THE GOVERNMENT is looking more favourably on biofuels following destabilisation of the crude oil market, according to campaigners.

Price rises for crude oil have highlighted deep-seated concerns over security of fuel supply, said British Association of Biofuels and Oils chairman Peter Clery.

This has boosted the political drive for a strong UK biofuels industry, he reckoned.

“The alarm and uncertainty in the crude oil market underlines the wisdom of biofuels,” said Mr Clery. “It will certainly have sharpened government minds.”

The base crude oil price has reached the $35-40 a barrel range, he pointed out – a price that will “make the government sit up and listen”.

Although the forecourt price for fuel has risen sharply, the base production price for road fuel – around 18p/litre – is still almost half that of biodiesel.

“The differential has not moved much, so the case for an increased tax break is as strong as ever,” he said.

“The rapeseed price has also rocketed,” pointed out Alex Lewis, head of communications at Greenergy, which supplies biodiesel to Tesco and Sainsbury‘s.

“But I think there has been a change of focus following recent events.

“To have road fuels sourced from land in your own country is becoming increasingly important.”

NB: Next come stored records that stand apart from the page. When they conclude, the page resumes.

(* ===== verification/Server.v ===== *)
(** * [bin/electrs.rs]: the server as a whole

    After start-up one thread runs the loop of [run_server]: it brings the index up to
    bitcoind's tip, tells the watchers, brings the mempool up to bitcoind's, tells the
    watchers what changed, and wakes the Electrum server; the other threads only read
    the shared query or add single transactions to its mempool.  The store that the
    indexer writes is the one the query reads. *)

From S2P Require Import Prelude Iter RocksDB DB Bitcoin HeaderList Rows Fetch Indexer IndexerSync ChainQuery ChainView.
From S2P Require Import ChainBlocks ChainHistory ScriptStats ScriptUtxo Mempool MempoolIndex MempoolUpdate MempoolQueries.
From S2P Require Import Query QueryFacts Text Json Electrum Sigops RestValues Rest RestFacts Mwck MwckFacts MwckTip.

(** The shared query, the mode of the indexer, the hub, the tip seen last, and how often
    the Electrum server was told to update its clients. *)
Record ServerState (D : Type) := mkServer {
  sv_query : Query D; sv_flush : DBFlush; sv_from : FetchFrom; sv_hub : MwckHub; sv_tip : BlockHash; sv_notified : nat }.
Arguments mkServer {D} _ _ _ _ _ _.
Arguments sv_query {D} _. Arguments sv_flush {D} _. Arguments sv_from {D} _.
Arguments sv_hub {D} _. Arguments sv_tip {D} _. Arguments sv_notified {D} _.

Section server.
Context {D : Type} {RDB : RocksDB D} {BL : BitcoinLib} {W : Wincode}.
Context {EL : ElectrumLib} {SL : ScriptLib} {TS : TxSize}.
Context (cfg : RestConfig) (iconfig : IndexerConfig).
Implicit Types (q : Query D) (s : ServerState D).
Abbreviation network := (network_type (rc_query cfg)).
Abbreviation mconfig := (rc_mempool cfg).

Definition fetch_from (jsonrpc_import : bool) (store : Store D) : FetchFrom :=
  if jsonrpc_import || done_initial_sync store then Bitcoind else BlkFiles.

Definition set_chain_store q (store : Store D) : Query D :=
  mkQuery (mkChainQuery store (cq_daemon (q_chain q)) (cq_light_mode (q_chain q)))
    (q_mempool q) (cached_estimates q) (cached_relayfee q).
Definition set_query q s : ServerState D := mkServer q (sv_flush s) (sv_from s) (sv_hub s) (sv_tip s) (sv_notified s).
Definition set_hub (hub : MwckHub) s : ServerState D :=
  mkServer (sv_query s) (sv_flush s) (sv_from s) hub (sv_tip s) (sv_notified s).
Definition set_tip (tip : BlockHash) s : ServerState D :=
  mkServer (sv_query s) (sv_flush s) (sv_from s) (sv_hub s) tip (sv_notified s).
Definition set_indexer (ix : Indexer D) s : ServerState D :=
  mkServer (set_chain_store (sv_query s) (ix_store ix)) (ix_flush ix) (ix_from ix) (sv_hub s) (sv_tip s) (sv_notified s).
Definition the_indexer s : Indexer D := mkIndexer (cq_store (q_chain (sv_query s))) (sv_flush s) (sv_from s) iconfig.

(** ** New blocks *)

Definition indexer_update (fuel : nat) (daemon : Daemon) : SR (ServerState D) BlockHash := fun s =>
  let '(ix, r) := ix_update fuel daemon (the_indexer s) in (set_indexer ix s, r).
Definition server_height s : nat := Z.to_nat (best_height (q_chain (sv_query s))).
Definition tell_tip (prev_height new_height : nat) : SR (ServerState D) unit :=
  transition (fun s => hub ← notify_new_tip cfg (sv_query s) (sv_hub s) prev_height new_height; Ok (set_hub hub s)).
(** Bitcoind is asked for its best block twice: [best] is its answer to the loop, and
    [daemon] answers the indexer, which asks again. *)
Definition index_new_blocks (fuel : nat) (best : result BlockHash) (daemon : Daemon) : SR (ServerState D) unit :=
  prev_height ← gets server_height;
  current_tip ← lift best;
  tip ← gets sv_tip;
  if decide (current_tip = tip) then mret tt
  else
    _ ← indexer_update fuel daemon;
    _ ← modify (set_tip current_tip);
    new_height ← gets server_height;
    tell_tip prev_height new_height.

(** ** The mempool *)

(** A transaction as it is shown, if it is known and complete. *)
Definition txid_body q (txid : Txid) : result (option Json) :=
  o ← Query.lookup_txn q txid;
  match o with
  | None => Ok None
  | Some tx => values ← transactions_as_json network q [(tx, None)]; Ok (head values)
  end.
Definition added_bodies q (txids : list Txid) : result (list Json) :=
  bodies ← rmap (txid_body q) txids; Ok (omap (M:=list) (fun o : option Json => o) bodies).
Definition insert_body (available : gmap Text Json) (p : Txid * option Json) : gmap Text Json :=
  match p.2 with Some full => <[display_hash p.1 := full]> available | None => available end.
Definition available_bodies q (txids : list Txid) : result (gmap Text Json) :=
  bodies ← rmap (txid_body q) txids;
  Ok (fold_left insert_body (zip txids bodies) ∅).
(** The differences of the two sets of ids, in any order, as the clients are told. *)
Definition mempool_changes q (prev_txids now_txids : gset Txid) : result (list Json * list Json) :=
  added ← added_bodies q (elements (now_txids ∖ prev_txids));
  let gone := elements (prev_txids ∖ now_txids) in
  let removed_stubs := map (fun txid => jobj [("txid", jhash txid)]) gone in
  available ← available_bodies q gone;
  Ok (added, prefer_full_removed removed_stubs available).
Definition tell_mempool (prev_txids : gset Txid) s : result (ServerState D) :=
  let q := sv_query s in
  changes ← mempool_changes q prev_txids (unique_txids (q_mempool q));
  match changes with
  | ([], []) => Ok s
  | (added, removed) => hub ← notify_mempool cfg q (sv_hub s) added removed; Ok (set_hub hub s)
  end.
(** An error of the update is logged; what it changed before stays. *)
Definition update_mempool (prev_txids : gset Txid) (daemon : MempoolRpc) (now : Z) : SR (ServerState D) unit := fun s =>
  let q := sv_query s in
  match Mempool.update mconfig (q_chain q) daemon now (q_mempool q) with
  | (m, Ok _) => transition (tell_mempool prev_txids) (set_query (set_mempool q m) s)
  | (m, Err _) => (set_query (set_mempool q m) s, Ok tt)
  | (m, Panic) => (set_query (set_mempool q m) s, Panic)
  | (m, Diverge) => (set_query (set_mempool q m) s, Diverge)
  end.

(** ** A turn of the loop *)

Definition notify_electrum s : ServerState D :=
  mkServer (sv_query s) (sv_flush s) (sv_from s) (sv_hub s) (sv_tip s) (S (sv_notified s)).
Definition main_turn (fuel : nat) (best : result BlockHash) (daemon : Daemon) (mempool_rpc : MempoolRpc) (now : Z) : SR (ServerState D) unit :=
  prev_txids ← gets (fun s => unique_txids (q_mempool (sv_query s)));
  _ ← index_new_blocks fuel best daemon;
  _ ← update_mempool prev_txids mempool_rpc now;
  modify notify_electrum.

(** ** Start and stop *)

(** The first update of the mempool is repeated until it succeeds; an attempt has
    bitcoind's answers, the time, and how the pause after a failure ends. *)
Fixpoint initial_mempool (chain : ChainQuery D) (attempts : list (MempoolRpc * Z * result unit)) : SR Mempool unit := fun m =>
  match attempts with
  | [] => (m, Diverge)
  | (daemon, now, paused) :: attempts =>
      match Mempool.update mconfig chain daemon now m with
      | (m, Err _) => match paused with Ok _ => initial_mempool chain attempts m | r => (m, r) end
      | r => r
      end
  end.

Inductive ShutdownPhase := RestStop | Flush | BoundedElectrumJoin | ArmWatchdog.
Definition shutdown_phases : list ShutdownPhase := [RestStop; Flush; BoundedElectrumJoin; ArmWatchdog].
Definition INDEX_STORE_FLUSH_DBS : list string := ["txstore_db"; "history_db"; "cache_db"]%string.
(** What a shutdown does, in order. *)
Inductive ShutdownAction := StopRest | FlushDb (db : string) | StopElectrum | ForceExit | SpawnWatchdog.
Definition flush_index_store : list ShutdownAction := map FlushDb INDEX_STORE_FLUSH_DBS.
(** [join_thread_within]: what the polls of the thread see, with the time elapsed. *)
Fixpoint join_thread_within (timeout poll : Z) (polls : list (bool * Z)) : option bool :=
  match polls with
  | [] => None
  | (finished, elapsed) :: polls =>
      if finished then Some true
      else if (timeout <=? elapsed)%Z || (poll =? 0)%Z then Some false
      else join_thread_within timeout poll polls
  end.
(** [joined] is the outcome of the bounded join, if there was a thread to join. *)
Fixpoint shutdown (phases : list ShutdownPhase) (joined : option bool) : list ShutdownAction :=
  match phases with
  | [] => []
  | RestStop :: phases => StopRest :: shutdown phases joined
  | Flush :: phases => flush_index_store ++ shutdown phases joined
  | BoundedElectrumJoin :: phases =>
      StopElectrum :: match joined with Some false => [ForceExit] | _ => shutdown phases joined end
  | ArmWatchdog :: phases => SpawnWatchdog :: shutdown phases joined
  end.

(** A turn of the loop: how its pause ends and what bitcoind answers. *)
Record MainTurn := mkMainTurn { mt_wait : result unit; mt_best : result BlockHash; mt_daemon : Daemon; mt_mempool : MempoolRpc; mt_now : Z }.
Fixpoint main_loop (fuel : nat) (joined : option bool) (turns : list MainTurn) : SR (ServerState D) (list ShutdownAction) :=
  match turns with
  | [] => lift Diverge
  | turn :: turns =>
      match mt_wait turn with
      | Err _ => mret (shutdown shutdown_phases joined)
      | Ok _ => _ ← main_turn fuel (mt_best turn) (mt_daemon turn) (mt_mempool turn) (mt_now turn); main_loop fuel joined turns
      | Panic => lift Panic
      | Diverge => lift Diverge
      end
  end.
End server.
(* ===== verification/DiscoveryFacts.v ===== *)
(** * What peer discovery keeps

    In every interleaving of requests with the jobs thread: the queue is bounded, every
    check was admitted by the rules for its kind, a failing peer is given up after
    twenty-four checks ([discovery_bounded]).  As long as no two checks are for the same
    service of the same address, the table of healthy services is exactly the checks
    that passed last, and the thread never panics ([discovery_table_exact]).  Nothing in
    the code keeps checks apart in this way: [duplicate_hosts_crash] follows one request
    with two names of one address to the panic. *)

From S2P Require Import Prelude Text Json Bitcoin Electrum Front Discovery.

(** ** The heap *)

Lemma cmp_instant_antisym a b : cmp_instant b a = CompOpp (cmp_instant a b).
Proof. destruct a, b; cbn; try done. apply Z.compare_antisym. Qed.
Lemma cmp_instant_le_trans a b c : cmp_instant a b <> Gt -> cmp_instant b c <> Gt -> cmp_instant a c <> Gt.
Proof. destruct a, b, c; cbn; try done. intros H1 H2 H3. apply Z.compare_gt_iff in H3. rewrite Z.compare_gt_iff in *. lia. Qed.
(** [a] was checked no later than [b]. *)
Lemma check_cmp_le a b : check_cmp b a <> Gt <-> cmp_instant (last_check a) (last_check b) <> Gt.
Proof. unfold check_cmp. rewrite cmp_instant_antisym. by destruct (cmp_instant (last_check a) (last_check b)). Qed.
Lemma check_cmp_gt a b : check_cmp a b = Gt -> check_cmp b a <> Gt.
Proof. unfold check_cmp. rewrite (cmp_instant_antisym (last_check a)). by destruct (cmp_instant _ _). Qed.

Lemma pop_max_heap q m rest : pop_max q = Some (m, rest) -> heap_pop q m rest.
Proof.
  revert m rest. induction q as [|j q IH]; intros m rest; [done|]. cbn.
  destruct (pop_max q) as [[m' rest']|] eqn:E.
  - destruct (IH _ _ eq_refl) as [Hp Hle]. destruct (check_cmp m' j) eqn:Ec; intros [= <- <-].
    1,2: split; [done|]; rewrite Hp; constructor; [congruence|];
      eapply Forall_impl; [exact Hle|]; cbn; intros x Hx; rewrite check_cmp_le in *;
      eapply cmp_instant_le_trans; [|exact Hx]; apply check_cmp_le; congruence.
    split; [by rewrite Hp, Permutation_swap|]. constructor; [by apply check_cmp_gt|done].
  - destruct q as [|k q]; [|cbn in E; destruct (pop_max q) as [[]|]; [by destruct (check_cmp _ k)|done]].
    intros [= <- <-]. split; [done|constructor].
Qed.
Lemma pop_max_None q : pop_max q = None <-> q = [].
Proof.
  split; [|by intros ->]. destruct q as [|j q]; [done|]. cbn.
  destruct (pop_max q) as [[m r]|]; [by destruct (check_cmp m j)|done].
Qed.

(** A check whose turn has come. *)
Definition due (now : Z) (job : HealthCheck) : Prop :=
  forall t, last_check job = Some t -> (t + HEALTH_CHECK_FREQ <= now)%Z.
Lemma due_later now now' job : (now <= now')%Z -> due now job -> due now' job.
Proof. intros Hle Hd t Ht. specialize (Hd t Ht). lia. Qed.
Lemma due_before now a b : cmp_instant (last_check a) (last_check b) <> Gt -> due now b -> due now a.
Proof.
  unfold due. intros Hle Hb t Ht. rewrite Ht in Hle. destruct (last_check b) as [u|]; cbn in Hle; [|done].
  specialize (Hb u eq_refl). rewrite Z.compare_gt_iff in Hle. lia.
Qed.
Lemma too_early_false now d :
  too_early now d = false -> exists job, job ∈ dm_queue d /\ due now job.
Proof.
  unfold too_early. destruct (pop_max (dm_queue d)) as [[next rest]|] eqn:E; [|done].
  apply pop_max_heap in E as [Hp _]. intros H. exists next. split; [rewrite Hp; by left|].
  intros t Ht. rewrite Ht in H. apply Z.ltb_ge in H. unfold HEALTH_CHECK_FREQ in *. lia.
Qed.
(** What the heap gives is due when anything in it is. *)
Lemma heap_pop_due now q job rest j : heap_pop q job rest -> j ∈ q -> due now j -> due now job.
Proof.
  intros [Hp Hle] Hj Hd. rewrite Hp in Hj. apply elem_of_cons in Hj as [->|Hj]; [done|].
  rewrite Forall_forall in Hle. apply (due_before now job j); [|done]. by apply check_cmp_le, Hle.
Qed.

Section facts.
Context `{!DiscoveryLib}.
Implicit Types (dns : Resolver) (d : DiscoveryManager) (job : HealthCheck) (s : DiscoveryState).

(** ** Requests *)

(** What a request may add: never a local address or our own, and an IP address only from
    the client that has it. *)
Record admitted (our : gset ServerAddr) job : Prop := {
  adm_default : is_default job = bool_decide (added_by job = None);
  adm_remote ip : added_by job = Some ip -> is_remote_addr (hc_addr job) = true;
  adm_foreign ip : added_by job = Some ip -> hc_addr job ∉ our;
  adm_source ip ip' : added_by job = Some ip -> hc_addr job = Clearnet ip' -> ip' = ip;
  adm_hostname ip : added_by job = Some ip -> (utf8_len (hc_hostname job) <= 100)%Z }.
(** A check as it is when it is added. *)
Definition fresh job : Prop := last_check job = None /\ last_healthy job = None /\ consecutive_failures job = 0%Z.

Lemma candidate_host_Some dns our by_ host addr hostname ports :
  candidate_host dns our by_ host = Some (addr, hostname, ports) ->
  is_remote_addr addr = true /\ (addr ∉ our) /\ (forall ip, addr = Clearnet ip -> ip = by_) /\
  (utf8_len hostname <= 100)%Z /\ resolve dns hostname = Ok addr /\ hostname = to_lowercase host.1 /\ ports = host.2.
Proof.
  unfold candidate_host. destruct (Z.ltb_spec 100 (utf8_len (to_lowercase host.1))); [done|].
  destruct (resolve dns (to_lowercase host.1)) as [a| | |] eqn:E; [|done..].
  destruct (is_remote_addr a) eqn:Er; [|done]. cbn [negb orb].
  destruct (bool_decide_reflect (a ∈ our)); [done|]. destruct a as [ip|h].
  - destruct (bool_decide_reflect (ip <> by_)) as [|Hip]; [done|]. intros [= <- <- <-]. apply dec_stable in Hip as ->.
    repeat split; naive_solver.
  - intros [= <- <- <-]. repeat split; naive_solver.
Qed.
Lemma host_checks_elem existing by_ c job :
  job ∈ host_checks existing by_ c ->
  exists service, job = new_check c.1.1 c.1.2 service (Some by_) /\ service ∈ port_services c.2 /\
    (forall sv, existing !! c.1.1 = Some sv -> service ∉ sv).
Proof.
  destruct c as [[addr hostname] ports]. cbn. rewrite list_elem_of_fmap. intros (service & -> & Hs).
  exists service. split; [done|]. rewrite list_elem_of_In, filter_In, <- list_elem_of_In in Hs. destruct Hs as [Hs Hn].
  split; [done|]. intros sv Hsv Hin. rewrite Hsv in Hn. by rewrite bool_decide_eq_true_2 in Hn.
Qed.
Lemma request_checks_elem dns d by_ features job :
  job ∈ request_checks dns d by_ features -> added_by job = Some by_ /\ admitted (our_addrs d) job /\ fresh job.
Proof.
  unfold request_checks. intros Hj. apply elem_of_take in Hj as (i & Hj & _). apply list_elem_of_lookup_2 in Hj.
  apply elem_of_concat_map in Hj as ([[addr hostname] ports] & Hc & Hj).
  apply list_elem_of_omap in Hc as (host & _ & Hc). apply candidate_host_Some in Hc as (Hr & Ho & Hip & Hlen & _).
  apply host_checks_elem in Hj as (service & -> & _). cbn in *. repeat split; cbn; naive_solver.
Qed.
Lemma request_checks_length dns d by_ features : length (request_checks dns d by_ features) <= MAX_SERVICES_PER_REQUEST.
Proof. unfold request_checks. rewrite length_take. lia. Qed.
(** A request is refused, or its checks join the queue within the limit. *)
Lemma add_server_request_cases dns by_ features d :
  (add_server_request dns by_ features d).1 = d \/
  ((add_server_request dns by_ features d).1 = set_queue (dm_queue d ++ request_checks dns d by_ features) d /\
   length (dm_queue d ++ request_checks dns d by_ features) <= MAX_QUEUE_SIZE).
Proof.
  unfold add_server_request, transition. destruct (verify_compatibility d features) as [[]| | |]; cbn [mbind result_bind]; [|by left..].
  destruct (length (dm_queue d) <? MAX_QUEUE_SIZE); cbn [negb]; [|by left].
  destruct (Nat.leb_spec (length (dm_queue d) + length (request_checks dns d by_ features)) MAX_QUEUE_SIZE); cbn [negb]; [|by left].
  right. split; [done|]. by rewrite length_app.
Qed.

Meanwhile bioethanol industry leaders have warned that recent EU Commission moves to free up trade could kill off chances of establishing a bioethanol production base in the UK.

Malcolm Shepherd, managing director of Wessex Grain, which is a partner in a planned 100,000t a year bioethanol plant in Dorset, said a recent deal tabled to free up trade between the EU and South American countries will bring 1m tonnes a year of bioethanol into Europe.

“It‘s a very shallow deal that will kill off the European bioethanol industry and do nothing for South America,” Mr Shepherd warned.

Biofuel imports have very questionable environmental credentials in terms of the amount of fuel burnt in transporting the green fuel to market and in terms of stocks coming from fragile resources, such as palm oil, he added.

There are many in Whitehall who favour the deal, however, pointed out Mr Clery.

“Imports will come in even cheaper than petrol and contribute towards renewable energy targets. It sounds the death knell for a viable UK industry.”

A Treasury spokesman said that the government was aware of the benefits of a strong UK biofuel production base, but imports would also play a role.

Campaigners are hoping biofuels will get an increase in the current tax break or that the proposed renewable fuel obligation will come in.

This will force petrol companies to include biodiesel and bioethanol in all road fuels.